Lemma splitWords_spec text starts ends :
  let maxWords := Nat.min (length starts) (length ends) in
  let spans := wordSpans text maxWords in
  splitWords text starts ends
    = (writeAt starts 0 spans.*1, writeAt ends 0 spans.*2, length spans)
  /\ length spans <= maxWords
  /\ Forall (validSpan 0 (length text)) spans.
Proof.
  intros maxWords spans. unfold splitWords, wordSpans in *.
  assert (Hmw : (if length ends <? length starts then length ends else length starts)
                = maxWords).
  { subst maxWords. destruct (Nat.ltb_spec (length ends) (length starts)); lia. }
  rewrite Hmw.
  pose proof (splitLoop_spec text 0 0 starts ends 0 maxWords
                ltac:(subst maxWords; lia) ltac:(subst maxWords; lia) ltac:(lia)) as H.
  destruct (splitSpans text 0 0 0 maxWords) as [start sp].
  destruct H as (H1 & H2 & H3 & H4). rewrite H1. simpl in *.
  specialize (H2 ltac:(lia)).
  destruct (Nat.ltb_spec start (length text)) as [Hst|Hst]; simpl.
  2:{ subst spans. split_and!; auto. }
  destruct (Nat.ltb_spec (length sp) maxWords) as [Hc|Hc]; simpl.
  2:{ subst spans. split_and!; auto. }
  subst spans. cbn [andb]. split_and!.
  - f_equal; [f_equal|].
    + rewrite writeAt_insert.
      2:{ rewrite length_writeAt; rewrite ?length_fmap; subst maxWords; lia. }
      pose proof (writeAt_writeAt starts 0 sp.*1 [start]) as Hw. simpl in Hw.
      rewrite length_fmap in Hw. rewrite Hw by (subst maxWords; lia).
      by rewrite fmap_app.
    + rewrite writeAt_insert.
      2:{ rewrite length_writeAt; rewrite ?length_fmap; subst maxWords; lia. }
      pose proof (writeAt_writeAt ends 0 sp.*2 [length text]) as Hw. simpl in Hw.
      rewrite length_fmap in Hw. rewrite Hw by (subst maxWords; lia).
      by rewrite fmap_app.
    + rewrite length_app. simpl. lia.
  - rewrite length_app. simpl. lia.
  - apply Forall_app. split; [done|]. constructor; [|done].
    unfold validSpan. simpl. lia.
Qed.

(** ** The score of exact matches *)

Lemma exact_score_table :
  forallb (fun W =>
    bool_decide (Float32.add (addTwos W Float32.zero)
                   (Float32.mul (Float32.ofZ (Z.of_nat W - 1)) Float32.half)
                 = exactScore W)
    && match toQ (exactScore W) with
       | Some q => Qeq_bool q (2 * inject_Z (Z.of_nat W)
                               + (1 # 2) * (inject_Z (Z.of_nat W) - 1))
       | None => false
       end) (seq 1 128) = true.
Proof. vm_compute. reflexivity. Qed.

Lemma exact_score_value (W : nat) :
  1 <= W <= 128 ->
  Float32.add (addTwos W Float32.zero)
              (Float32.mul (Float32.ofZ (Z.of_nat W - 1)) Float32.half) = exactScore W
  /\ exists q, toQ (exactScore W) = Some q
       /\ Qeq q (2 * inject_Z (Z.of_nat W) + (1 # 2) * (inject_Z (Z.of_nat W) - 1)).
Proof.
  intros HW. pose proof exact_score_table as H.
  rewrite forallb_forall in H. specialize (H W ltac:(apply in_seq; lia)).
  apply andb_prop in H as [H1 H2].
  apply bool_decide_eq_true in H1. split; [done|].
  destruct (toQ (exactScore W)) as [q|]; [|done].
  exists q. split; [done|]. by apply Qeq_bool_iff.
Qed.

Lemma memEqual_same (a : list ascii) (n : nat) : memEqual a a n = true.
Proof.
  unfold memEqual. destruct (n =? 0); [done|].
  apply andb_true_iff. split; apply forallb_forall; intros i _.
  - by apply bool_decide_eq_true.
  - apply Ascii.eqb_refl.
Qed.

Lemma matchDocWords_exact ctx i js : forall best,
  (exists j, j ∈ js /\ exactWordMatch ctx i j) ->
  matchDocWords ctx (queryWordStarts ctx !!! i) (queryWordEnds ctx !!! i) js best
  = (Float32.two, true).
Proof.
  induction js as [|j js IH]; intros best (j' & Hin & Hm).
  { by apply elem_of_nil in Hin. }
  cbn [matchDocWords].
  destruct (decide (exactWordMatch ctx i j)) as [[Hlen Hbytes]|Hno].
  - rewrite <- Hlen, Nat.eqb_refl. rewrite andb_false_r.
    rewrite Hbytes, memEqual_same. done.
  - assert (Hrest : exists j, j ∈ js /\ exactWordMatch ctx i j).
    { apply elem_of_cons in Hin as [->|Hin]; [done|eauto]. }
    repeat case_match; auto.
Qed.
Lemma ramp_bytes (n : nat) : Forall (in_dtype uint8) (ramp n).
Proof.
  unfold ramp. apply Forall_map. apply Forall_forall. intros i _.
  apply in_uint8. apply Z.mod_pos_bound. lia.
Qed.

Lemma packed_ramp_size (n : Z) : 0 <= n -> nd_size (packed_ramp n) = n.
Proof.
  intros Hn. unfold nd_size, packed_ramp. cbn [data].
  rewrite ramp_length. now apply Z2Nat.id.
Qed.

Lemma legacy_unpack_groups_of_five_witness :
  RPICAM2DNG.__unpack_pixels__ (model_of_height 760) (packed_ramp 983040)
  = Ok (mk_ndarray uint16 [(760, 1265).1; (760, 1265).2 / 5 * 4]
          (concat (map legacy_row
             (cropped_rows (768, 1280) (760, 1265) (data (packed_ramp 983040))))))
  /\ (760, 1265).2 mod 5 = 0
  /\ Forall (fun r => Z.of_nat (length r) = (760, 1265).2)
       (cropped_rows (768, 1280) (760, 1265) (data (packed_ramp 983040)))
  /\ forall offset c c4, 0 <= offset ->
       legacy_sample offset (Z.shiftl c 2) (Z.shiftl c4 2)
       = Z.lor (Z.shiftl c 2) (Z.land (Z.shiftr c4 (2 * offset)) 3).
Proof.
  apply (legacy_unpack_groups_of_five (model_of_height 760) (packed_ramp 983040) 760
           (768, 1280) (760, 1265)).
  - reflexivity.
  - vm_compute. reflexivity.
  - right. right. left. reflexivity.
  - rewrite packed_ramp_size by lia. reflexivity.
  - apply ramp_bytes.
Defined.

== WHAT NEEDS TO BE DONE ==
Precisely reproduce all the entries shown above.

== EXERCISE SOLUTION ==
Lemma splitWords_spec text starts ends :
  let maxWords := Nat.min (length starts) (length ends) in
  let spans := wordSpans text maxWords in
  splitWords text starts ends
    = (writeAt starts 0 spans.*1, writeAt ends 0 spans.*2, length spans)
  /\ length spans <= maxWords
  /\ Forall (validSpan 0 (length text)) spans.
Proof.
  intros maxWords spans. unfold splitWords, wordSpans in *.
  assert (Hmw : (if length ends <? length starts then length ends else length starts)
                = maxWords).
  { subst maxWords. destruct (Nat.ltb_spec (length ends) (length starts)); lia. }
  rewrite Hmw.
  pose proof (splitLoop_spec text 0 0 starts ends 0 maxWords
                ltac:(subst maxWords; lia) ltac:(subst maxWords; lia) ltac:(lia)) as H.
  destruct (splitSpans text 0 0 0 maxWords) as [start sp].
  destruct H as (H1 & H2 & H3 & H4). rewrite H1. simpl in *.
  specialize (H2 ltac:(lia)).
  destruct (Nat.ltb_spec start (length text)) as [Hst|Hst]; simpl.
  2:{ subst spans. split_and!; auto. }
  destruct (Nat.ltb_spec (length sp) maxWords) as [Hc|Hc]; simpl.
  2:{ subst spans. split_and!; auto. }
  subst spans. cbn [andb]. split_and!.
  - f_equal; [f_equal|].
    + rewrite writeAt_insert.
      2:{ rewrite length_writeAt; rewrite ?length_fmap; subst maxWords; lia. }
      pose proof (writeAt_writeAt starts 0 sp.*1 [start]) as Hw. simpl in Hw.
      rewrite length_fmap in Hw. rewrite Hw by (subst maxWords; lia).
      by rewrite fmap_app.
    + rewrite writeAt_insert.
      2:{ rewrite length_writeAt; rewrite ?length_fmap; subst maxWords; lia. }
      pose proof (writeAt_writeAt ends 0 sp.*2 [length text]) as Hw. simpl in Hw.
      rewrite length_fmap in Hw. rewrite Hw by (subst maxWords; lia).
      by rewrite fmap_app.
    + rewrite length_app. simpl. lia.
  - rewrite length_app. simpl. lia.
  - apply Forall_app. split; [done|]. constructor; [|done].
    unfold validSpan. simpl. lia.
Qed.

(** ** The score of exact matches *)

Lemma exact_score_table :
  forallb (fun W =>
    bool_decide (Float32.add (addTwos W Float32.zero)
                   (Float32.mul (Float32.ofZ (Z.of_nat W - 1)) Float32.half)
                 = exactScore W)
    && match toQ (exactScore W) with
       | Some q => Qeq_bool q (2 * inject_Z (Z.of_nat W)
                               + (1 # 2) * (inject_Z (Z.of_nat W) - 1))
       | None => false
       end) (seq 1 128) = true.
Proof. vm_compute. reflexivity. Qed.

Lemma exact_score_value (W : nat) :
  1 <= W <= 128 ->
  Float32.add (addTwos W Float32.zero)
              (Float32.mul (Float32.ofZ (Z.of_nat W - 1)) Float32.half) = exactScore W
  /\ exists q, toQ (exactScore W) = Some q
       /\ Qeq q (2 * inject_Z (Z.of_nat W) + (1 # 2) * (inject_Z (Z.of_nat W) - 1)).
Proof.
  intros HW. pose proof exact_score_table as H.
  rewrite forallb_forall in H. specialize (H W ltac:(apply in_seq; lia)).
  apply andb_prop in H as [H1 H2].
  apply bool_decide_eq_true in H1. split; [done|].
  destruct (toQ (exactScore W)) as [q|]; [|done].
  exists q. split; [done|]. by apply Qeq_bool_iff.
Qed.

Lemma memEqual_same (a : list ascii) (n : nat) : memEqual a a n = true.
Proof.
  unfold memEqual. destruct (n =? 0); [done|].
  apply andb_true_iff. split; apply forallb_forall; intros i _.
  - by apply bool_decide_eq_true.
  - apply Ascii.eqb_refl.
Qed.

Lemma matchDocWords_exact ctx i js : forall best,
  (exists j, j ∈ js /\ exactWordMatch ctx i j) ->
  matchDocWords ctx (queryWordStarts ctx !!! i) (queryWordEnds ctx !!! i) js best
  = (Float32.two, true).
Proof.
  induction js as [|j js IH]; intros best (j' & Hin & Hm).
  { by apply elem_of_nil in Hin. }
  cbn [matchDocWords].
  destruct (decide (exactWordMatch ctx i j)) as [[Hlen Hbytes]|Hno].
  - rewrite <- Hlen, Nat.eqb_refl. rewrite andb_false_r.
    rewrite Hbytes, memEqual_same. done.
  - assert (Hrest : exists j, j ∈ js /\ exactWordMatch ctx i j).
    { apply elem_of_cons in Hin as [->|Hin]; [done|eauto]. }
    repeat case_match; auto.
Qed.
Lemma ramp_bytes (n : nat) : Forall (in_dtype uint8) (ramp n).
Proof.
  unfold ramp. apply Forall_map. apply Forall_forall. intros i _.
  apply in_uint8. apply Z.mod_pos_bound. lia.
Qed.

Lemma packed_ramp_size (n : Z) : 0 <= n -> nd_size (packed_ramp n) = n.
Proof.
  intros Hn. unfold nd_size, packed_ramp. cbn [data].
  rewrite ramp_length. now apply Z2Nat.id.
Qed.

Lemma legacy_unpack_groups_of_five_witness :
  RPICAM2DNG.__unpack_pixels__ (model_of_height 760) (packed_ramp 983040)
  = Ok (mk_ndarray uint16 [(760, 1265).1; (760, 1265).2 / 5 * 4]
          (concat (map legacy_row
             (cropped_rows (768, 1280) (760, 1265) (data (packed_ramp 983040))))))
  /\ (760, 1265).2 mod 5 = 0
  /\ Forall (fun r => Z.of_nat (length r) = (760, 1265).2)
       (cropped_rows (768, 1280) (760, 1265) (data (packed_ramp 983040)))
  /\ forall offset c c4, 0 <= offset ->
       legacy_sample offset (Z.shiftl c 2) (Z.shiftl c4 2)
       = Z.lor (Z.shiftl c 2) (Z.land (Z.shiftr c4 (2 * offset)) 3).
Proof.
  apply (legacy_unpack_groups_of_five (model_of_height 760) (packed_ramp 983040) 760
           (768, 1280) (760, 1265)).
  - reflexivity.
  - vm_compute. reflexivity.
  - right. right. left. reflexivity.
  - rewrite packed_ramp_size by lia. reflexivity.
  - apply ramp_bytes.
Defined.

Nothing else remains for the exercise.